Ignore side-effect imports using babel plugin

Huey He
2 min readNov 30, 2020

When using React for server-side rendering, to reuse our code as much as possible, it’s pretty common to share component code between server-side and client-side. On the client-side, one of the most frequently used methods for styling your components is importing the CSS file as a side-effect, and extract the CSS code into a bundled CSS file using packing tools like webpack. Below is a simplified example.

// Button.jsx
import './style.css';
export function Button() { // your component with classNames }

However, when the code above is used in server-side rendering, the import statement is not only unnecessary but also troublesome. Nodejs can’t parse the imported CSS code correctly. So we need to find a way to ignore these side-effect imports while performing server-side rendering. Here comes the babel-plugin-transform-require-ignore. It’s very useful for use-cases similar to the example above.
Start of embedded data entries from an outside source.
(* ===== verification/StorageSync.v ===== *)
(** * Shared folders: the requester's sync

    [src/src/storage/folder_sync.rs] with the requester's side of
    [folder_share.rs]: the table of syncs, the plan that brings a directory in
    line with a bundle, the envelopes of the owner, the handshake for a new sync
    and its retries. Every call to the disk and the network takes an input that
    says what became of it; the process may die in any of them. *)
From S2P Require Import Prelude Effects Text Json Wire DmWire IdentityPairing StorageDomain StoragePaths StorageLink.

(** ** The table *)
Definition STATUS_CONNECTING : string := "connecting".
Definition STATUS_SYNCED : string := "synced".
Definition STATUS_ERROR : string := "error".

Record SyncedFile := { sf_file_id : string; sf_folder_id : string; sf_rel_path : string; sf_checksum : string }.

Record SyncEntry := {
  se_folder_id : string; se_folder_name : string; se_owner_node_id : string; se_room_id : string;
  se_folder_key_hash : string; se_folder_key : string; se_share_url : string; se_local_dir : path;
  se_sandbox_dir : string; se_status : string; se_last_cid : option string; se_last_folder_signature : option string;
  se_started_at : string; se_last_synced_at : option string; se_last_clock : Z; se_last_error : option string;
  se_folders : list FolderRecord; se_files : list SyncedFile;
}.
The require-ignore plugin uses path extensions to identify paths that need to be ignored. It could cover most of the use-cases, but it couldn’t deal with imports nested inside a node module. Let’s say our component depends on a javascript file, which requires some sass files, within a node module.

// Button.jsx
import 'module/button/style';
export function Button() { // component code }// module/button/style.js
import './variable.scss';
import './mixins.scss';
import './button.scss';

Since babel won’t transform code inside node_modules , the code inside module/button/style is not parsed by the require-ignore plugin.

To solve this problem, we need to specify more than file extensions. So here is an alternative babel-plugin-transform-import-ignore I wrote to address this issue. It allows us to specify path patterns that we want to ignore. Here’s the example babel configuration file to fix the problem mentioned above.

{
"babel-plugin-transform-import-ignore",
{
"patterns": [
"module/*/style"
]
}
}

The plugin supports wildcard string literals and regular expressions (only available inside a javascript babel configuration file). Hope that it can help you out in some edge cases and feel free to contribute or report issues.